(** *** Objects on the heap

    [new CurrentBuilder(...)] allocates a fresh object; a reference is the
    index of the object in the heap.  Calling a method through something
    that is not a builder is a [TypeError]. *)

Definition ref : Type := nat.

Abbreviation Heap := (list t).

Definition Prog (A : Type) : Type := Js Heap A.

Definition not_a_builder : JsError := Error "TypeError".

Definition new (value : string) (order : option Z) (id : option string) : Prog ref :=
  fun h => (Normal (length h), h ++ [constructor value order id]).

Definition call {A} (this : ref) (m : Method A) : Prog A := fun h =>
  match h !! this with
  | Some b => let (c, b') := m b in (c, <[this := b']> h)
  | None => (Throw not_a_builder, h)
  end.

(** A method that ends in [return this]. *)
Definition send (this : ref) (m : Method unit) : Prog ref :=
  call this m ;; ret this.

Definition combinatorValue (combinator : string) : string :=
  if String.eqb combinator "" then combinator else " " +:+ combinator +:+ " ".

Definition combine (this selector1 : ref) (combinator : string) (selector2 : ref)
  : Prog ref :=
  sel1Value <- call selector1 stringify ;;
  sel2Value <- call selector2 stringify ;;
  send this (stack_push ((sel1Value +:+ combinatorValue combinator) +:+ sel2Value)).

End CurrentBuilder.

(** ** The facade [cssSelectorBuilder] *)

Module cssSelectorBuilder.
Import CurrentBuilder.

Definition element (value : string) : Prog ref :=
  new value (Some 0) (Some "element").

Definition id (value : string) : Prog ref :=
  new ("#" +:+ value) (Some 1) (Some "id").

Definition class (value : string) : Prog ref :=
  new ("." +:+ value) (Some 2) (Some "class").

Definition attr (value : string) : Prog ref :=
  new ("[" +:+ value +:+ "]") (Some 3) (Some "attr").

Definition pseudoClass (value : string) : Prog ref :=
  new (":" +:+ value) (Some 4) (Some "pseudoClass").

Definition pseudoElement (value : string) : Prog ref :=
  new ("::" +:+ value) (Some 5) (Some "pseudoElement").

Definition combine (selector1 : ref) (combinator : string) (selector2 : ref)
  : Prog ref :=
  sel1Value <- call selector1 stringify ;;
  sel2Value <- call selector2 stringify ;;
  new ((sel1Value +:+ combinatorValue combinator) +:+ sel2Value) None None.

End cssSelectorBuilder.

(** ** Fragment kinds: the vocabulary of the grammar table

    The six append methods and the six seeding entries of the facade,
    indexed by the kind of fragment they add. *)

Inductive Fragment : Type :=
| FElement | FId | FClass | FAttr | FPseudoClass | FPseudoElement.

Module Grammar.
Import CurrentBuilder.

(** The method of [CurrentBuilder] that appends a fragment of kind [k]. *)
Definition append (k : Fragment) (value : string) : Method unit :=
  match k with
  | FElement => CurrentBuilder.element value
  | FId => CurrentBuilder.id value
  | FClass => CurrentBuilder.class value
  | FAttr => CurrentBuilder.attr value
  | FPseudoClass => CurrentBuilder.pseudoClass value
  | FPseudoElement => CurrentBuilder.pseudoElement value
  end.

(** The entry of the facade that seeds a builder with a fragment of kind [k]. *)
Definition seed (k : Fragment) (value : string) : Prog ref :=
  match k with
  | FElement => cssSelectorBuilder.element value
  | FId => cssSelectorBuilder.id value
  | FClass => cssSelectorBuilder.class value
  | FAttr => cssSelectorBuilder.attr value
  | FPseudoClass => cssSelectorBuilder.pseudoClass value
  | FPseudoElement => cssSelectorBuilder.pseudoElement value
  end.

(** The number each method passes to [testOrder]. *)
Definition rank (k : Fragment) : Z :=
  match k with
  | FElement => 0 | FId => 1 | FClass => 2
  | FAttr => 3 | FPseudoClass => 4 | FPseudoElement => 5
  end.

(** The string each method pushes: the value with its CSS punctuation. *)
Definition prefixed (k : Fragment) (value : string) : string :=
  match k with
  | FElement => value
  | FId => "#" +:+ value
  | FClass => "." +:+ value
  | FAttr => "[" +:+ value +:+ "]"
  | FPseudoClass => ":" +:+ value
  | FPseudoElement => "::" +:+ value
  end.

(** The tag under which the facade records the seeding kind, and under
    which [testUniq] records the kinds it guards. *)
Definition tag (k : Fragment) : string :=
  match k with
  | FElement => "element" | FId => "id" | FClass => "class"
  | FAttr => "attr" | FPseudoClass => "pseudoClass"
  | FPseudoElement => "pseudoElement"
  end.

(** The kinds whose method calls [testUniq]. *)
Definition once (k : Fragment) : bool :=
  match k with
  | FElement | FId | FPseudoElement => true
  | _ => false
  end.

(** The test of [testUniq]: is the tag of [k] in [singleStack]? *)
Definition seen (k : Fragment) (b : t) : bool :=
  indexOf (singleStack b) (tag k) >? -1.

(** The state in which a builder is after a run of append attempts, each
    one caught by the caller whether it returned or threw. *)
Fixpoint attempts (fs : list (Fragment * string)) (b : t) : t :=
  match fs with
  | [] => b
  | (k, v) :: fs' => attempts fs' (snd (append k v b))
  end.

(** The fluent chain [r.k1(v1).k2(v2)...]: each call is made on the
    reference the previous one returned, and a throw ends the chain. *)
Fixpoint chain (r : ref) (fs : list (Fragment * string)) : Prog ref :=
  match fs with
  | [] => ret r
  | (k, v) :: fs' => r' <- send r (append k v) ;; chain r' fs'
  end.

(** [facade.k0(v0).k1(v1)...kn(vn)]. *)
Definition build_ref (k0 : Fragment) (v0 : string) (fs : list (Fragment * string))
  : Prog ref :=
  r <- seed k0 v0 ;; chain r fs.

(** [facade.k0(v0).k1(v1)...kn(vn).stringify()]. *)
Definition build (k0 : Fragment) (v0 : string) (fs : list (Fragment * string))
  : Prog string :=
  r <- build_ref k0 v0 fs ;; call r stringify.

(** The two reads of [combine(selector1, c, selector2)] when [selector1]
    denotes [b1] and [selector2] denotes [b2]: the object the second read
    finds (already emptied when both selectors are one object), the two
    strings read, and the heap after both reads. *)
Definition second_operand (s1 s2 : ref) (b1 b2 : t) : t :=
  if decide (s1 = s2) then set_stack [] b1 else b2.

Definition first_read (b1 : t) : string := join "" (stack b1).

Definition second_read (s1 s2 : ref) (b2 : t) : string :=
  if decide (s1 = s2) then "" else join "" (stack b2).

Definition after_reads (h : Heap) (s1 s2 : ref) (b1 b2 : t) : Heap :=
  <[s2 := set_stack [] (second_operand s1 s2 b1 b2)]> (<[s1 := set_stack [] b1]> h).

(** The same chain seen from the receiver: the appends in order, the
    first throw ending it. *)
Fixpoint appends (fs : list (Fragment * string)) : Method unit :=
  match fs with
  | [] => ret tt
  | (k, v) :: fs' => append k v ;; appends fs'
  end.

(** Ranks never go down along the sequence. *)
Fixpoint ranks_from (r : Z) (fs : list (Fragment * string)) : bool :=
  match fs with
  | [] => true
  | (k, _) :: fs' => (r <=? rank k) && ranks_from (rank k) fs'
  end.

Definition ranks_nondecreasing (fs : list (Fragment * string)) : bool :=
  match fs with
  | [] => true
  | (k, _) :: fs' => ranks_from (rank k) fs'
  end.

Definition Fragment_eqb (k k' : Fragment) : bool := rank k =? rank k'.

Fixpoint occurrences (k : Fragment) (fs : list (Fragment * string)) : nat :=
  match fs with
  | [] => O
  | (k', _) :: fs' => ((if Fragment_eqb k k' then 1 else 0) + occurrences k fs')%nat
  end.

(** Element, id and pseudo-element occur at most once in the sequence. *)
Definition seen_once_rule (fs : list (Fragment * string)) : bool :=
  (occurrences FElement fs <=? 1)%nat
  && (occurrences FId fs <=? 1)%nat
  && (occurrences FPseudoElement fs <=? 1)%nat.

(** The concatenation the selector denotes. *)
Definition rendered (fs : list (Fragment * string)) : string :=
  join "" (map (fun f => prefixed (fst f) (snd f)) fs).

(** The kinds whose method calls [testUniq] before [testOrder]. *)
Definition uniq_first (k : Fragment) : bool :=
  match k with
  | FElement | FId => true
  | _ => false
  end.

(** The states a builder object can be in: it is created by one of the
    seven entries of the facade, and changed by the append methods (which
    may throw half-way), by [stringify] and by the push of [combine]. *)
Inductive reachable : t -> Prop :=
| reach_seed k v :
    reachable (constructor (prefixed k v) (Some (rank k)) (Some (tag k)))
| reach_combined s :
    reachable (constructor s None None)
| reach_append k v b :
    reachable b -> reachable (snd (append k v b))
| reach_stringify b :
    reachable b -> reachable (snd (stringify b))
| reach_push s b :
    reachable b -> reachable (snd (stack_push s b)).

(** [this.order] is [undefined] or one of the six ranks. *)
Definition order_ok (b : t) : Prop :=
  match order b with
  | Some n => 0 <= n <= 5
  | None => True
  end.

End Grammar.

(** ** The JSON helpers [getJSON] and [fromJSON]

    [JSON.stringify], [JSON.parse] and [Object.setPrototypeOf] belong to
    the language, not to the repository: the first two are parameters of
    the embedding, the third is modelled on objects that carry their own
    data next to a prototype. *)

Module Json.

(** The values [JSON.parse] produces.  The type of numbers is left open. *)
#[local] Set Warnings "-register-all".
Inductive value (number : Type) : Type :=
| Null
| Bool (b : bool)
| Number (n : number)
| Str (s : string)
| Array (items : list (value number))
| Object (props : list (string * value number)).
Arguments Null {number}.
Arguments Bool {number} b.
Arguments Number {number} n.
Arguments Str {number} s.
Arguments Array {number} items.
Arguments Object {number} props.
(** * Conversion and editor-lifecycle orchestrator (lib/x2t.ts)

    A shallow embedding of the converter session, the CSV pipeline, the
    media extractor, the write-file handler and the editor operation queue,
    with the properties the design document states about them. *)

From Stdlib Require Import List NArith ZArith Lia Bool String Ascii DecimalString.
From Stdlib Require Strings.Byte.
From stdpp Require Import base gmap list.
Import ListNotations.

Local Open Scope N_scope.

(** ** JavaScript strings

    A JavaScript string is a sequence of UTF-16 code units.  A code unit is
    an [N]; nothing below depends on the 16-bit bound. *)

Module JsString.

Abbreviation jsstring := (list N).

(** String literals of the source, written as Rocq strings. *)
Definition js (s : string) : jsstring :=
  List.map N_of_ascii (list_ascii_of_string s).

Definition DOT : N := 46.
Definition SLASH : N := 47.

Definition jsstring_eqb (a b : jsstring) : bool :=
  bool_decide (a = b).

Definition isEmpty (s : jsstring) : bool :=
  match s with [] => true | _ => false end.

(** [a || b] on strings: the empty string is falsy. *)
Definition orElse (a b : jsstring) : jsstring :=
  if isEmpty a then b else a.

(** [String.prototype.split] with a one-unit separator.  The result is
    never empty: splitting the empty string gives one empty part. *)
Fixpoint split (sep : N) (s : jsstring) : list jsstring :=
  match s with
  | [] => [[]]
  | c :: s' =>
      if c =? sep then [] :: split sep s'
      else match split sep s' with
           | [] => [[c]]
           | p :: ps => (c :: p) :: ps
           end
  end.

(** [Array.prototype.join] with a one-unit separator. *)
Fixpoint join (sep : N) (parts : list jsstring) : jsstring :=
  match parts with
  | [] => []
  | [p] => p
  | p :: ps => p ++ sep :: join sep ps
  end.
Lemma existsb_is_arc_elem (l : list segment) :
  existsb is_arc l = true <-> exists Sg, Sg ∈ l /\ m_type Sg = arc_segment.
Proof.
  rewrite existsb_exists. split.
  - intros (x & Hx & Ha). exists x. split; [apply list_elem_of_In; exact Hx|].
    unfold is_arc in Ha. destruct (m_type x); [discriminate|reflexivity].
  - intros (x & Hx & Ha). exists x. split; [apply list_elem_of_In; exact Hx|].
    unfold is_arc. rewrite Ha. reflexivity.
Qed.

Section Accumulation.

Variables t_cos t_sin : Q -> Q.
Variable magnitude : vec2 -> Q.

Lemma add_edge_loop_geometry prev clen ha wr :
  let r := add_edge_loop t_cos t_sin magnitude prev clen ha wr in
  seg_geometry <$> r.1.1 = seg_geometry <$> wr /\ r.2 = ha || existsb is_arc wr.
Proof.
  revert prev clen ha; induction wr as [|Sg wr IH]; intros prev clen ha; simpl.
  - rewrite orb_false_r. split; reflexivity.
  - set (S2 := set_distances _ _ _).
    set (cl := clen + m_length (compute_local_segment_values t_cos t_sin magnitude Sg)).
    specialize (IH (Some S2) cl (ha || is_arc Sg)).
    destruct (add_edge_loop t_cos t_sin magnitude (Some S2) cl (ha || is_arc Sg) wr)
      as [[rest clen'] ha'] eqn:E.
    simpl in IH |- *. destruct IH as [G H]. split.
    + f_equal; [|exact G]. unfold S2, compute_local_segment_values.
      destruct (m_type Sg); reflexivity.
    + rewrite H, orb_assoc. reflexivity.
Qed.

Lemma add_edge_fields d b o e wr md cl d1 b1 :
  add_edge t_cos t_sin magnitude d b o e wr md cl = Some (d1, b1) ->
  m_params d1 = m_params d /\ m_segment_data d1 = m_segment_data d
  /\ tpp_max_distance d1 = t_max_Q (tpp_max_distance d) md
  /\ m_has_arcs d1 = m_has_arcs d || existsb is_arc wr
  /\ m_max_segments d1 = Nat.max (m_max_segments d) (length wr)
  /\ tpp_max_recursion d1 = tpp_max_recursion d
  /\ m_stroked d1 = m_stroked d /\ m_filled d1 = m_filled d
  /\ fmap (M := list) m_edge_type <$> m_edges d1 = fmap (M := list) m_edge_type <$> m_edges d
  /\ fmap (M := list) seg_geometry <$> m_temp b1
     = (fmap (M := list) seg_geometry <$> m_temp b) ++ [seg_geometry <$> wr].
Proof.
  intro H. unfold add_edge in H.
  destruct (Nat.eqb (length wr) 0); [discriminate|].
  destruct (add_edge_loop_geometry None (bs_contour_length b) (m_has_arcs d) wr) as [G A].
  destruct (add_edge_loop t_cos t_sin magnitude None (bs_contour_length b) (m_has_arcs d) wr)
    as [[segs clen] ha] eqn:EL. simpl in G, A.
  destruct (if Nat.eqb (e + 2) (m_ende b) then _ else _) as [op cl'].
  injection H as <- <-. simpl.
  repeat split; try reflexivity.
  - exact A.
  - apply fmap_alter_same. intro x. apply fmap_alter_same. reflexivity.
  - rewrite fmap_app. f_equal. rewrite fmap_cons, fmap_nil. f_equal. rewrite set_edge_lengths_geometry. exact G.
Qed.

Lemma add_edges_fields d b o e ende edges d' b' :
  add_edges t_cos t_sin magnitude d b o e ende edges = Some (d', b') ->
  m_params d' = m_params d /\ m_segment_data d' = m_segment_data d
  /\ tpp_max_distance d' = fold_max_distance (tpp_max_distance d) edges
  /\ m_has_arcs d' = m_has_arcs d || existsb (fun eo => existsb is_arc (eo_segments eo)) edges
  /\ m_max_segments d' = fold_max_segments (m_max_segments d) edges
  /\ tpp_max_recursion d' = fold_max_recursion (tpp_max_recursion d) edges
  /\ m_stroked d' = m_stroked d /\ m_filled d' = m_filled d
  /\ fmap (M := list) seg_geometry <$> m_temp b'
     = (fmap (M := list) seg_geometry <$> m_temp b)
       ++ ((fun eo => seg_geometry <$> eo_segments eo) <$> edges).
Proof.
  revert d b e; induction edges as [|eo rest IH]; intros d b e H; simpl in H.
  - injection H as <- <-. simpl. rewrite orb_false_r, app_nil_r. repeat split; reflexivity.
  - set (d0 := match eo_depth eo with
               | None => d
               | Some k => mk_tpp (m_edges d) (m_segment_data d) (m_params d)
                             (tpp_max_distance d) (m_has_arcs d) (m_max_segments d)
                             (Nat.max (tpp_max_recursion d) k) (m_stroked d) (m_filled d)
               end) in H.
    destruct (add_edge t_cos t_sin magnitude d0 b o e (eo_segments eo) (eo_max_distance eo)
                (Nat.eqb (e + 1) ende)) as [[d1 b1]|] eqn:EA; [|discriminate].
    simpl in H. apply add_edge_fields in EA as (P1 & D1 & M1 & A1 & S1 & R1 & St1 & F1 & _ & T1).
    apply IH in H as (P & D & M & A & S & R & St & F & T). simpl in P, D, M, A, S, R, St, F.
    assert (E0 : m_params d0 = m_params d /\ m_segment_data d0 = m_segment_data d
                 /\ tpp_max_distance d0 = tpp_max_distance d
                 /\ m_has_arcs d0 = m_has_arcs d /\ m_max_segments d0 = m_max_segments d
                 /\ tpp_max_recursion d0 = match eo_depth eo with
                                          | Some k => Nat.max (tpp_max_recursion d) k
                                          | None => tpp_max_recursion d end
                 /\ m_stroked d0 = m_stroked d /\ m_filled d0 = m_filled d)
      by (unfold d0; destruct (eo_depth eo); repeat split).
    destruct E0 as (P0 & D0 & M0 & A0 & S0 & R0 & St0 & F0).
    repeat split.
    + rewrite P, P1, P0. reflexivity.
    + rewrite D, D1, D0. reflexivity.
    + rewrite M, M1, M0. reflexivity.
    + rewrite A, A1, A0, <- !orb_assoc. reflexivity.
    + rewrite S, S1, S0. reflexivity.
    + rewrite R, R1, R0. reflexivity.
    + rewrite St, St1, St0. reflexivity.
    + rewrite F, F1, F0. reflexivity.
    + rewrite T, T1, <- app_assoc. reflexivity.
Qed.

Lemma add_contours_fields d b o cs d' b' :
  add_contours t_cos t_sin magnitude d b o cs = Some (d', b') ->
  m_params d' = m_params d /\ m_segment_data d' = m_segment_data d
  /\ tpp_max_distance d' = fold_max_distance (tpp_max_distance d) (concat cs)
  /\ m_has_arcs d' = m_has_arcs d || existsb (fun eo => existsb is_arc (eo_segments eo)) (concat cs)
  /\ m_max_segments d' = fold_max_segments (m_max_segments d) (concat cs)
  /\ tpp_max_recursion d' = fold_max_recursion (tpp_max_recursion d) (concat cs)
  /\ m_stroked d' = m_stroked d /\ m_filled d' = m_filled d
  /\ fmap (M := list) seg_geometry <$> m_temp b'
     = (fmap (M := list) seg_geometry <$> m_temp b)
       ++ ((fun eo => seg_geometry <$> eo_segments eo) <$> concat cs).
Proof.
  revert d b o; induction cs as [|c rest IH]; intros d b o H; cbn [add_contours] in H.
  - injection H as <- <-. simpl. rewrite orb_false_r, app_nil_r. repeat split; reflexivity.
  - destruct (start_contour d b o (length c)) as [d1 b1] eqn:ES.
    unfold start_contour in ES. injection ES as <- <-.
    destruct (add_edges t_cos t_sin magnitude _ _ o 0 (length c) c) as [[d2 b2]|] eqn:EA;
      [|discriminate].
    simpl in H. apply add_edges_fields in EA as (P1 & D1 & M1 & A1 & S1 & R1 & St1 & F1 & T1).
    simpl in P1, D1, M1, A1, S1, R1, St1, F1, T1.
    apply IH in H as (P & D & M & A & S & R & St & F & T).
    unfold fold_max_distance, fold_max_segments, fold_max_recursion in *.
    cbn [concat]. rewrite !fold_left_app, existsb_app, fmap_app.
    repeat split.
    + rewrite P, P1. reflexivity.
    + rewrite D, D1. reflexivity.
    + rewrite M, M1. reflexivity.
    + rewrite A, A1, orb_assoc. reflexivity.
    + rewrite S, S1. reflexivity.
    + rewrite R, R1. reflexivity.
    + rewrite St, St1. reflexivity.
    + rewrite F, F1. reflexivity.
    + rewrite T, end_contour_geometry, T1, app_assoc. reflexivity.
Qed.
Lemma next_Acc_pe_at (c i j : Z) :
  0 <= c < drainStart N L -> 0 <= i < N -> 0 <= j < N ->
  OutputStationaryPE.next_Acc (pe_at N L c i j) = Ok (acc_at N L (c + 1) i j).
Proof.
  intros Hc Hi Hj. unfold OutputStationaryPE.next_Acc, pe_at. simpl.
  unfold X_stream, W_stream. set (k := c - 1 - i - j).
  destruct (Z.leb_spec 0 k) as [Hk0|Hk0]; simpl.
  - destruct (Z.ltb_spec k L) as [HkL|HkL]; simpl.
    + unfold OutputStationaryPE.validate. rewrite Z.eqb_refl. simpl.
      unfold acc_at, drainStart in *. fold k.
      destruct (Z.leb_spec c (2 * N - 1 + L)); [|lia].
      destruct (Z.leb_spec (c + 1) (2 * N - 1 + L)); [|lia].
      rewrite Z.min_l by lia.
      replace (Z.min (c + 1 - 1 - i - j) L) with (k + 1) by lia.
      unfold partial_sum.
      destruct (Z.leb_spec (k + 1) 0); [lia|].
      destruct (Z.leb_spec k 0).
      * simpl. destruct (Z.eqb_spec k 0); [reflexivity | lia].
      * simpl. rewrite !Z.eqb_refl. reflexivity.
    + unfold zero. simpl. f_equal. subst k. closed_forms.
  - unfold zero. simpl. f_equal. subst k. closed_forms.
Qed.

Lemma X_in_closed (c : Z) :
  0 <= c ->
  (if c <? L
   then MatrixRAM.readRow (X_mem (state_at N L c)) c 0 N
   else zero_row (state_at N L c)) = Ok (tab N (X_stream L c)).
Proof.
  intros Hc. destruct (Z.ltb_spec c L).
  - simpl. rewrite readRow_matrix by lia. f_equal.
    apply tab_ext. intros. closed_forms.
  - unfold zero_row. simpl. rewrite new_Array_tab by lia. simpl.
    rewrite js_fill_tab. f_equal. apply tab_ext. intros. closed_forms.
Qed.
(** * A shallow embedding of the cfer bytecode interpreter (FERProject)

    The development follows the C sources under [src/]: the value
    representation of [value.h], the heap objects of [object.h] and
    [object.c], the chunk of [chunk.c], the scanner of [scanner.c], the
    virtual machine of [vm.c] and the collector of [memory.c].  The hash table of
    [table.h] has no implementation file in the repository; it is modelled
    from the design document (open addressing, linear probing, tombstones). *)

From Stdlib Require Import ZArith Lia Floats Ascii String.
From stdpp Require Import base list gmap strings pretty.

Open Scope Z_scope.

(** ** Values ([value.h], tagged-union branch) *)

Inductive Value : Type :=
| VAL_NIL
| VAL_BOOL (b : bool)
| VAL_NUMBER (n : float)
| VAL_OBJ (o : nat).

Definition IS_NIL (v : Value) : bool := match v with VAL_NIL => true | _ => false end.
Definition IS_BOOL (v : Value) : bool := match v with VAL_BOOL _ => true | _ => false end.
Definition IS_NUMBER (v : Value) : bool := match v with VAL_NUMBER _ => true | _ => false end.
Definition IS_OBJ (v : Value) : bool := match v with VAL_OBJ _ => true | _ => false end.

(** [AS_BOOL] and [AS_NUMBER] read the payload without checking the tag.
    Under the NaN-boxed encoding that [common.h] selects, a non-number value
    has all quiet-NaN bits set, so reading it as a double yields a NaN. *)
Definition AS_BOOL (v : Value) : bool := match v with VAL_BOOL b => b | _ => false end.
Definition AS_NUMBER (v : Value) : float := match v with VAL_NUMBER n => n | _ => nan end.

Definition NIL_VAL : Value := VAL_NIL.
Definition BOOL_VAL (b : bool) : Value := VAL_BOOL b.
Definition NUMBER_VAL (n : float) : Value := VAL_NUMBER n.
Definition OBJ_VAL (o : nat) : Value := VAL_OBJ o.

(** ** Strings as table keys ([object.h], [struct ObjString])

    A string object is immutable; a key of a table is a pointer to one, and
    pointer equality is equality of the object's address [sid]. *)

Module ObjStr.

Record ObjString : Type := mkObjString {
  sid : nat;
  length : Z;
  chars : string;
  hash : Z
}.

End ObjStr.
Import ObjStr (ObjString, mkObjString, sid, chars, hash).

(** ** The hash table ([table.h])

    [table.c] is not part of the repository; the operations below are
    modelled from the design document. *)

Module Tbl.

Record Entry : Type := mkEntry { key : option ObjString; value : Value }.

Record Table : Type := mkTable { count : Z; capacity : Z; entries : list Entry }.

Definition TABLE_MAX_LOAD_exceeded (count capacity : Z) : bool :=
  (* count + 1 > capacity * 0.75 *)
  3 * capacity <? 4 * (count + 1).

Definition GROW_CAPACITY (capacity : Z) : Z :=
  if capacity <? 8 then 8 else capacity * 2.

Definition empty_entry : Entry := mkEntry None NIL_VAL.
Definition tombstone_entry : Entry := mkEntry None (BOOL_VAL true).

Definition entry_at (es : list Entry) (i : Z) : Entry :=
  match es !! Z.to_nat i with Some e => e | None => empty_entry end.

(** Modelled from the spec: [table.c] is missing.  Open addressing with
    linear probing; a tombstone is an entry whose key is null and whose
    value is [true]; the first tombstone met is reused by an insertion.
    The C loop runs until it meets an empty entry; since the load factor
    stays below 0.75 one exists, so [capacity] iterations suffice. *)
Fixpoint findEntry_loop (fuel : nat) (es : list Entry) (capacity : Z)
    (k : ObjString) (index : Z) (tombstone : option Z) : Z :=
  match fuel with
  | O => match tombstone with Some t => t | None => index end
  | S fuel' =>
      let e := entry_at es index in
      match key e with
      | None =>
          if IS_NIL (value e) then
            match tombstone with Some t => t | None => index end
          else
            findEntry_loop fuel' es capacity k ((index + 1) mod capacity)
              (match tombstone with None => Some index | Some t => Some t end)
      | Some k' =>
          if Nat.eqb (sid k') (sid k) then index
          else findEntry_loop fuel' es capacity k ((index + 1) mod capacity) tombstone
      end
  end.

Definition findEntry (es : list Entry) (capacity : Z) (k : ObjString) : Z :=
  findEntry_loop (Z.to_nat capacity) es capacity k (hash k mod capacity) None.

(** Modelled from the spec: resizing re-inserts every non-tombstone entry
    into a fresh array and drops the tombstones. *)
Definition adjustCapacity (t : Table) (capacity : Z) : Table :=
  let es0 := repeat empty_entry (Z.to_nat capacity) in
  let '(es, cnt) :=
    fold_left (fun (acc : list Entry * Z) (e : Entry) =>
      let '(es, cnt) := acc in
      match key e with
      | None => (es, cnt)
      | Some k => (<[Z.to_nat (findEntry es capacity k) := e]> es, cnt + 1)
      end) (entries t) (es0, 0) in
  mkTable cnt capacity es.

----

:: What the task asks ::
Among the records above, only the lines between the line holding "fun h => (Normal" and the line holding "(Some 3) (Some", inclusive, are to be output, exactly as written.

:: Task solution ::
  fun h => (Normal (length h), h ++ [constructor value order id]).

Definition call {A} (this : ref) (m : Method A) : Prog A := fun h =>
  match h !! this with
  | Some b => let (c, b') := m b in (c, <[this := b']> h)
  | None => (Throw not_a_builder, h)
  end.

(** A method that ends in [return this]. *)
Definition send (this : ref) (m : Method unit) : Prog ref :=
  call this m ;; ret this.

Definition combinatorValue (combinator : string) : string :=
  if String.eqb combinator "" then combinator else " " +:+ combinator +:+ " ".

Definition combine (this selector1 : ref) (combinator : string) (selector2 : ref)
  : Prog ref :=
  sel1Value <- call selector1 stringify ;;
  sel2Value <- call selector2 stringify ;;
  send this (stack_push ((sel1Value +:+ combinatorValue combinator) +:+ sel2Value)).

End CurrentBuilder.

(** ** The facade [cssSelectorBuilder] *)

Module cssSelectorBuilder.
Import CurrentBuilder.

Definition element (value : string) : Prog ref :=
  new value (Some 0) (Some "element").

Definition id (value : string) : Prog ref :=
  new ("#" +:+ value) (Some 1) (Some "id").

Definition class (value : string) : Prog ref :=
  new ("." +:+ value) (Some 2) (Some "class").

Definition attr (value : string) : Prog ref :=
  new ("[" +:+ value +:+ "]") (Some 3) (Some "attr").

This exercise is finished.